- [ACTION ITEM] Look through the data below for the line with "s ∈ timelineComponents.createColorTestInstructions" and the line with "c_mixed_instructions : component", then output those two and all lines in between, exactly as written.

────────

(** The target selected by a draw: the quarter of [0,1) it falls in. *)
Definition target_of (r : Number) : Stimulus :=
  if js_lt r (1 # 4) then STIMULI.blueBall
  else if js_lt r (2 # 4) then STIMULI.orangeTruck
  else if js_lt r (3 # 4) then STIMULI.blueTruck
  else STIMULI.orangeBall.

Definition choices_of (r : Number) : Stimulus * Stimulus :=
  if js_gt r (1 # 2) then (STIMULI.orangeTruck, STIMULI.blueBall)
  else (STIMULI.blueBall, STIMULI.orangeTruck).

Definition trial_of (i : nat) (r r' : Number) : Trial :=
  let dim := dimension_of i in
  let tgt := target_of r in
  let c := choices_of r' in
  {| target := tgt; left := c.1; right := c.2;
     correct := if same_on dim c.1 tgt then 0 else 1;
     dimension := Some dim |}.

(** Trial [i] of a run that starts at draw [d] uses draws [d + 2i] and
    [d + 2i + 1]. *)
Definition trials (random : nat -> Number) (d k : nat) : list Trial :=
  (fun i => trial_of i (random (d + 2 * i)) (random (d + 2 * i + 1))) <$> seq 0 k.

End Spec.

(** The contract of [Math.random]. *)
Definition unit_interval (random : nat -> Number) : Prop :=
  forall k, (0 <= random k)%Q /\ (random k < 1)%Q.

(** The source of the test-suite: [Math.random] mocked to return 0.5. *)
Definition half : nat -> Number := fun _ => (1 # 2)%Q.

(** A source whose third draw breaks the contract of [Math.random]. *)
Definition broken : nat -> Number := fun k => if decide (k = 2%nat) then 1%Q else (1 # 4)%Q.

(** ** Lemmas on the specification *)

Lemma dimension_of_rem (i : nat) :
  (if (Z.rem (Z.of_nat i) 2 =? 0)%Z then "color" else "shape") = Spec.dimension_of i.
Proof.
  unfold Spec.dimension_of.
  rewrite Z.rem_mod_nonneg, <- Zeven_mod by lia.
  destruct (Nat.Even_or_Odd i) as [[k ->] | [k ->]].
  - by rewrite Nat2Z.inj_mul, Z.even_even, Nat.even_even.
  - by rewrite Nat2Z.inj_add, Nat2Z.inj_mul, Z.even_odd, Nat.even_odd.
Qed.

Lemma dimension_of_cases (i : nat) :
  Spec.dimension_of i = "color" \/ Spec.dimension_of i = "shape".
Proof. unfold Spec.dimension_of. case_match; auto. Qed.

(** The index computed by the source selects the quarter the draw is in. *)
Lemma js_index_testStimuli (r : Number) :
  (0 <= r)%Q -> (r < 1)%Q ->
  js_index testStimuli (Math_floor (r * inject_Z (Z.of_nat (length testStimuli))))
  = Some (Spec.target_of r).
Proof.
  intros H0 H1. simpl length. unfold Spec.target_of.
  pose proof (Math_floor_scaled_range r 4 H0 H1 eq_refl) as Hr.
  pose proof (Qfloor_le (r * inject_Z 4)) as Hlo.
  pose proof (Qlt_floor (r * inject_Z 4)) as Hhi.
  unfold Math_floor in *. change (Z.of_nat 4) with 4%Z.
  assert (Qfloor (r * inject_Z 4) ∈ [0; 1; 2; 3]%Z) as Hk
    by (rewrite !elem_of_cons; lia).
  rewrite !elem_of_cons, elem_of_nil in Hk.
  rewrite inject_Z_plus in Hhi.
  destruct Hk as [Hk|[Hk|[Hk|[Hk|[]]]]]; rewrite Hk in *;
    match goal with |- ?l = _ => let v := eval cbv in l in change l with v end;
    repeat (case_match; [rewrite js_lt_spec in *|rewrite js_lt_false in *]);
    first [done | exfalso; q_solve].
Qed.

Lemma target_of_test_stimuli (r : Number) : Spec.target_of r ∈ test_stimuli.
Proof. unfold Spec.target_of. repeat case_match; by_decide. Qed.

Lemma choices_of_cases (r : Number) :
  Spec.choices_of r = (STIMULI.blueBall, STIMULI.orangeTruck) \/
  Spec.choices_of r = (STIMULI.orangeTruck, STIMULI.blueBall).
Proof. unfold Spec.choices_of. case_match; auto. Qed.

(** Whatever the draws, the trial of the specification is well posed: the
    two choices differ in colour and in shape, and every target shares its
    colour with one of them and its shape with one of them. *)
Lemma trial_of_well_posed (i : nat) (r r' : Number) :
  well_posed (Spec.dimension_of i) (Spec.trial_of i r r').
Proof.
  unfold well_posed, matching_index, Spec.trial_of; simpl.
  destruct (dimension_of_cases i) as [-> | ->],
    (choices_of_cases r') as [-> | ->];
    unfold Spec.target_of; repeat case_match; done.
Qed.

Lemma trial_of_uses_test_stimuli (i : nat) (r r' : Number) :
  uses_only test_stimuli (Spec.trial_of i r r').
Proof.
  unfold uses_only, Spec.trial_of; simpl.
  split; [apply target_of_test_stimuli|].
  destruct (choices_of_cases r') as [-> | ->]; split; by_decide.
Qed.

Lemma trials_well_posed random d k :
  Forall (fun t => exists dim, dimension t = Some dim /\ well_posed dim t /\
                               uses_only test_stimuli t)
         (Spec.trials random d k).
Proof.
  apply Forall_fmap, Forall_forall. intros i _. eexists. split; [done|].
  split; [apply trial_of_well_posed|apply trial_of_uses_test_stimuli].
Qed.

Lemma length_trials random d k : length (Spec.trials random d k) = k.
Proof. unfold Spec.trials. by rewrite length_fmap, length_seq. Qed.

Lemma lookup_trials random d k i :
  (i < k)%nat ->
  Spec.trials random d k !! i
  = Some (Spec.trial_of i (random (d + 2 * i)%nat) (random (d + 2 * i + 1)%nat)).
Proof.
  intros Hi. unfold Spec.trials.
  by rewrite list_lookup_fmap, lookup_seq_lt.
Qed.

Lemma trials_snoc random d k :
  Spec.trials random d (S k)
  = Spec.trials random d k
    ++ [Spec.trial_of k (random (d + 2 * k)%nat) (random (d + 2 * k + 1)%nat)].
Proof. unfold Spec.trials. by rewrite seq_S, fmap_app. Qed.

(** ** The loop implements the specification *)

Section Refinement.
Context (random : nat -> Number).

(** One iteration on draws in [0,1) pushes the trial of the specification. *)
Lemma loop_body_spec (i : nat) (s : GenState) :
  (0 <= random (drawn s) /\ random (drawn s) < 1)%Q ->
  loop_body random (Z.of_nat i) s
  = (Ok tt, {| drawn := S (S (drawn s));
               mixedTrials := mixedTrials s
                 ++ [Spec.trial_of i (random (drawn s)) (random (S (drawn s)))] |}).
Proof.
  intros [H0 H1]. unfold loop_body, Math_random, push. unfold_monad.
  rewrite js_index_testStimuli, dimension_of_rem by done. simpl.
  unfold Spec.trial_of, Spec.choices_of, same_on.
  do 2 f_equal. f_equal.
  destruct (dimension_of_cases i) as [-> | ->], (js_gt _ _); simpl;
    f_equal; repeat case_decide; done.
Qed.

(** One iteration on a first draw outside [0,1) throws, after both draws. *)
Lemma loop_body_throws (i : Z) (s : GenState) :
  (random (drawn s) < 0 \/ 1 <= random (drawn s))%Q ->
  exists what, loop_body random i s
  = (Throw (TypeError what),
     {| drawn := S (S (drawn s)); mixedTrials := mixedTrials s |}).
Proof.
  intros Hr. unfold loop_body, Math_random. unfold_monad.
  rewrite js_index_None; [by eexists|]. simpl length.
  unfold Math_floor. change (Z.of_nat 4) with 4%Z.
  pose proof (Qfloor_le (random (drawn s) * inject_Z 4)) as Hlo.
  pose proof (Qlt_floor (random (drawn s) * inject_Z 4)) as Hhi.
  rewrite inject_Z_plus in Hhi. destruct Hr as [Hr|Hr]; [left|right].
  - apply Z.lt_nge. intros Hc. rewrite Zle_Qle in Hc. q_solve.
  - apply Z.lt_succ_r. rewrite Zlt_Qlt, <- Z.add_1_r, inject_Z_plus. q_solve.
Qed.

Context (Hrandom : unit_interval random).

Lemma iterM_loop_body (k i d : nat) (acc : list Trial) :
  iterM (loop_body random) (zrange (Z.of_nat i) k)
    {| drawn := d + 2 * i; mixedTrials := acc ++ Spec.trials random d i |}
  = (Ok tt, {| drawn := d + 2 * (i + k);
               mixedTrials := acc ++ Spec.trials random d (i + k) |}).
Proof.
  revert i. induction k as [|k IH]; intros i.
  - rewrite Nat.add_0_r. reflexivity.
  - rewrite zrange_cons. cbn [iterM]. unfold bind at 1.
    rewrite loop_body_spec by apply Hrandom. cbn [drawn mixedTrials].
    replace (Z.of_nat i + 1)%Z with (Z.of_nat (S i)) by lia.
    replace (S (S (d + 2 * i))) with (d + 2 * S i)%nat by lia.
    replace (S (d + 2 * i)) with (d + 2 * i + 1)%nat by lia.
    rewrite <- app_assoc, <- trials_snoc, IH.
    by replace (S i + k)%nat with (i + S k)%nat by lia.
Qed.

(** The loop of [generateMixedTrials], run with the fuel the function gives
    it. *)
Lemma mixed_loop_run (numTrials : Number) (d : nat) :
  for_lt (loop_count numTrials) 0 numTrials (loop_body random)
    {| drawn := d; mixedTrials := [] |}
  = (Ok tt, {| drawn := d + 2 * loop_count numTrials;
               mixedTrials := Spec.trials random d (loop_count numTrials) |}).
Proof using Hrandom.
  rewrite for_lt_loop_count.
  pose proof (iterM_loop_body (loop_count numTrials) 0 d []) as E.
  change (Z.of_nat 0) with 0%Z in E.
  change (Spec.trials random d 0) with (@nil Trial) in E.
  replace (d + 2 * 0)%nat with d in E by lia.
  cbn [app Nat.add] in E. by rewrite E.
Qed.

End Refinement.

Lemma half_unit_interval : unit_interval half.
Proof. intros k. split; by_compute. Qed.

(** The body of the loop returns or throws: it never runs out of fuel. *)
Lemma loop_body_returns random i : returns (loop_body random i).
Proof.
  intros s. unfold loop_body, Math_random, push. unfold_monad. cbn.
  by destruct (js_index _ _).
Qed.
(* ===== verification/Exports.v ===== *)
(** * The exported components

    [src/src/index.ts] exports, besides [createTimeline], the objects
    [timelineComponents] and [utils] "for custom timeline building".  Each
    is a module here, its properties the functions of the other files
    under the names a caller uses.  [component] is the contract of a
    custom timeline: the entries the exported functions return when they
    are given trials over the catalogue whose [correct] is 0 or 1, an index
    that is not negative, and one of the two dimensions.
    [component_well_formed] shows that jsPsych can run every such entry;
    [Session] shows that a timeline of them records what it should. *)

From Stdlib Require Import ZArith QArith Lia.
From stdpp Require Import base tactics decidable option list strings.
From S2P Require Import Prelude Stimuli Audio Screens Results Generator Timeline Evaluator.

Open Scope string_scope.
Open Scope list_scope.

(** ** The export objects *)

Module timelineComponents.
Definition createWelcome := Screens.createWelcome.
Definition createColorInstructions := Screens.createColorInstructions.
Definition createPracticeTrial := Screens.createPracticeTrial.
Definition createColorTestInstructions := Screens.createColorTestInstructions.
Definition createTestTrial := Screens.createTestTrial.
Definition createShapeInstructions := Screens.createShapeInstructions.
Definition createMixedInstructions := Screens.createMixedInstructions.
Definition createResults := Screens.createResults.
End timelineComponents.

Module utils.
Definition resetState := Audio.resetState.
Definition playAudio := Audio.playAudio.
Definition createTrialStimulus := Screens.createTrialStimulus.
Definition setupTrial {H : Type} `{JsPsych H} := Evaluator.setupTrial (H := H).
Definition generateMixedTrials := Generator.generateMixedTrials.
End utils.

(** ** Custom timelines *)

(** The trials a caller may pass: stimuli of the catalogue and an
    expected response that is the index of a card. *)
Definition playable (t : Trial) : Prop := uses_only catalogue t /\ (0 <= correct t < 2)%Z.

#[export] Instance playable_dec t : Decision (playable t).
Proof. unfold playable. apply _. Defined.

Inductive component : Screen -> Prop :=
| c_welcome : component timelineComponents.createWelcome
| c_color_instructions s :
    s ∈ timelineComponents.createColorInstructions -> component s
| c_practice t index :
    playable t -> (0 <= index)%Z ->
    component (timelineComponents.createPracticeTrial t index)
| c_color_test_instructions s :
    s ∈ timelineComponents.createColorTestInstructions -> component s
| c_test t phase dimension index :
    playable t -> (0 <= index)%Z -> dimension ∈ ["color"; "shape"] ->
    component (timelineComponents.createTestTrial t phase dimension index)
| c_shape_instructions : component timelineComponents.createShapeInstructions
| c_mixed_instructions : component timelineComponents.createMixedInstructions
| c_results : component timelineComponents.createResults.

(** ** Lemmas *)

Lemma instructions_well_formed (l : list Screen) (s : Screen) :
  Forall (fun s => exists html label audio, s = instruction html label audio) l ->
  s ∈ l -> well_formed s.
Proof.
  rewrite Forall_forall. intros Hl Hs. by destruct (Hl s Hs) as (html & label & audio & ->).
Qed.

(** Every entry of the contract is one jsPsych can run. *)
Lemma component_well_formed (s : Screen) : component s -> well_formed s.
Proof.
  destruct 1 as [|s Hs|t index [Hu Hc] Hi|s Hs|t phase dim index [Hu Hc] Hi Hd| | |];
    try by repeat split.
  - revert Hs. apply instructions_well_formed. repeat constructor; by eexists _, _, _.
  - destruct (trial_page t "COLOR" Hu) as [? ?]; [by_decide|]. repeat split; try done; lia.
  - revert Hs. apply instructions_well_formed. repeat constructor; by eexists _, _, _.
  - destruct (trial_page t (toUpperCase dim) Hu) as [? ?].
    { revert Hd. rewrite !elem_of_cons. intros [-> | [-> | []%elem_of_nil]]; by_decide. }
    repeat split; try done; lia.
Qed.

────────

- [SOLUTION FOR THIS EXERCISE]
    s ∈ timelineComponents.createColorTestInstructions -> component s
| c_test t phase dimension index :
    playable t -> (0 <= index)%Z -> dimension ∈ ["color"; "shape"] ->
    component (timelineComponents.createTestTrial t phase dimension index)
| c_shape_instructions : component timelineComponents.createShapeInstructions
| c_mixed_instructions : component timelineComponents.createMixedInstructions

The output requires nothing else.